> EXTRACTED DATA
━━━━━━━━━━━━━━━━━━━━━━━━━━━━━━

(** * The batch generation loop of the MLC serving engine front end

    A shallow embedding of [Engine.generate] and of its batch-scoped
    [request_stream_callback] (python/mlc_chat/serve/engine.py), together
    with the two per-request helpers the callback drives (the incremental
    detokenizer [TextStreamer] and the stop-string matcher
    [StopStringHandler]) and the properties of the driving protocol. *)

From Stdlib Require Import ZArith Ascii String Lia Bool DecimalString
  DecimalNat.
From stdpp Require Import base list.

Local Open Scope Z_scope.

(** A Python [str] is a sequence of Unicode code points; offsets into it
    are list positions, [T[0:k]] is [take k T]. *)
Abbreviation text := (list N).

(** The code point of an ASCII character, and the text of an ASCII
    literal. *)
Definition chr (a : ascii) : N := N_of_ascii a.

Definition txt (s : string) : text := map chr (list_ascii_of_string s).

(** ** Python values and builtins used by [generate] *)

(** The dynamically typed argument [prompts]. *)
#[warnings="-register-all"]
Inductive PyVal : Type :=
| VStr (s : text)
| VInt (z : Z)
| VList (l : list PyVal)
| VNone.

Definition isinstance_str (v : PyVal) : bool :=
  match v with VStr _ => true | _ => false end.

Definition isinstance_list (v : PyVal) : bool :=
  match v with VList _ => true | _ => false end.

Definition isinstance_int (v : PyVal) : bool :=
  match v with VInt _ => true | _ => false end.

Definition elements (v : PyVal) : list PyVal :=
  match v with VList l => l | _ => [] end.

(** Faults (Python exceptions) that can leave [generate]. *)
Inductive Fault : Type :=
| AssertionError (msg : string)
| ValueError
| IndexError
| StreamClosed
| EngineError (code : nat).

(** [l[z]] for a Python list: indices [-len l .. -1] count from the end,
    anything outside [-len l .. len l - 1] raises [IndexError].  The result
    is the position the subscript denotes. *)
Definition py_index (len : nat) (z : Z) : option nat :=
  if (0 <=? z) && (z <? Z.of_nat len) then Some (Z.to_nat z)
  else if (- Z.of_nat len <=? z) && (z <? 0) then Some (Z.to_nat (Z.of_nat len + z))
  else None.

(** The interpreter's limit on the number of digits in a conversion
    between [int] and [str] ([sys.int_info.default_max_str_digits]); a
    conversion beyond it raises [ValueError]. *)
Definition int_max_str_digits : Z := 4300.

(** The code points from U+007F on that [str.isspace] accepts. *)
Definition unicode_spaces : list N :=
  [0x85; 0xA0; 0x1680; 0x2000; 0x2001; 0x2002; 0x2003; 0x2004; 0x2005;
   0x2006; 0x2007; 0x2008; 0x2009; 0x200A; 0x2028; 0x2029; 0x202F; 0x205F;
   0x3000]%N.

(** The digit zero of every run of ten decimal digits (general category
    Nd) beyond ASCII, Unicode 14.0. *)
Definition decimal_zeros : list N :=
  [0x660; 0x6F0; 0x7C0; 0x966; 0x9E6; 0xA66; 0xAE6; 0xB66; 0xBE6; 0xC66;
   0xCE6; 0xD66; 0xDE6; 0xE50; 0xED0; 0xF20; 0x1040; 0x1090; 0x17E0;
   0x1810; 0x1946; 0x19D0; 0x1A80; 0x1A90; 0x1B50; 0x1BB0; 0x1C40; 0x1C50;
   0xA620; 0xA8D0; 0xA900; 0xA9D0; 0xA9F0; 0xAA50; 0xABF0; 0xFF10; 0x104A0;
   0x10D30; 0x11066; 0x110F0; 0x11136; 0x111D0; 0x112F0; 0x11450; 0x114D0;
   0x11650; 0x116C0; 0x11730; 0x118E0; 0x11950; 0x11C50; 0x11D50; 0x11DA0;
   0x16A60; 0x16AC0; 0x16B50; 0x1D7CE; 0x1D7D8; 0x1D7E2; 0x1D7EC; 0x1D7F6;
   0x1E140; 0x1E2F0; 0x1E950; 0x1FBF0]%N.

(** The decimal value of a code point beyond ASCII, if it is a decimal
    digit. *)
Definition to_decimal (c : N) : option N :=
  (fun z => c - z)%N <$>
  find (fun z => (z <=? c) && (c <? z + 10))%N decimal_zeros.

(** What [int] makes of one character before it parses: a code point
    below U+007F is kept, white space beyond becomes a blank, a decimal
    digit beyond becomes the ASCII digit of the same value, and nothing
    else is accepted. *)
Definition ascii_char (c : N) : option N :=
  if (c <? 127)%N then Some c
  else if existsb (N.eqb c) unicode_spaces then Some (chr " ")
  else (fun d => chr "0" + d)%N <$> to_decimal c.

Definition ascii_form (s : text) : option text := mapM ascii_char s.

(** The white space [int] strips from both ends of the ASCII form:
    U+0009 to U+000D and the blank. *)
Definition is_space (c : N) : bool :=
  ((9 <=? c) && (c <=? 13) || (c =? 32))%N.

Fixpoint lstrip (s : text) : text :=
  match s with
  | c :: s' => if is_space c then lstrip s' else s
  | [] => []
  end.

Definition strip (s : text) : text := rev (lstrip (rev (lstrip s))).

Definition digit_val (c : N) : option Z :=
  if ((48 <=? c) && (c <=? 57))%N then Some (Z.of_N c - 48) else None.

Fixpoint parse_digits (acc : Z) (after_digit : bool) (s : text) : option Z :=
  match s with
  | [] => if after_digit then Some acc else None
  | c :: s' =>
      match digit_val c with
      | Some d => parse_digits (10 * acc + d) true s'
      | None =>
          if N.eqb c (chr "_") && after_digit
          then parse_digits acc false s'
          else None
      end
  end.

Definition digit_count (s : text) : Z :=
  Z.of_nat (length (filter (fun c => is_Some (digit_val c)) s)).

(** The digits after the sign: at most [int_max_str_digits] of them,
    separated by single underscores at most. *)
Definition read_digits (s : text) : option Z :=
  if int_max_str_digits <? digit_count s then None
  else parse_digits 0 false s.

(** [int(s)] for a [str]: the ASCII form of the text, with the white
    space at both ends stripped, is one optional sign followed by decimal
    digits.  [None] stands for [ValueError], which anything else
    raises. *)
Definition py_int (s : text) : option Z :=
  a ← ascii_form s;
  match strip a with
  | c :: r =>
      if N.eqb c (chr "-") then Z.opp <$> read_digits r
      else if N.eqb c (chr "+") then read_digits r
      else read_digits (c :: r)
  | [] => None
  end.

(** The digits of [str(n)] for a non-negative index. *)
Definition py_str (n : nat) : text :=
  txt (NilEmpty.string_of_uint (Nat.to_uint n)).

━━━━━━━━━━━━━━━━━━━━━━━━━━━━━━

> PROBLEM TO SOLVE
Looking at the material above, count the lines that hold "ends" and give the total alone.

> RESULT OF THE EXERCISE
2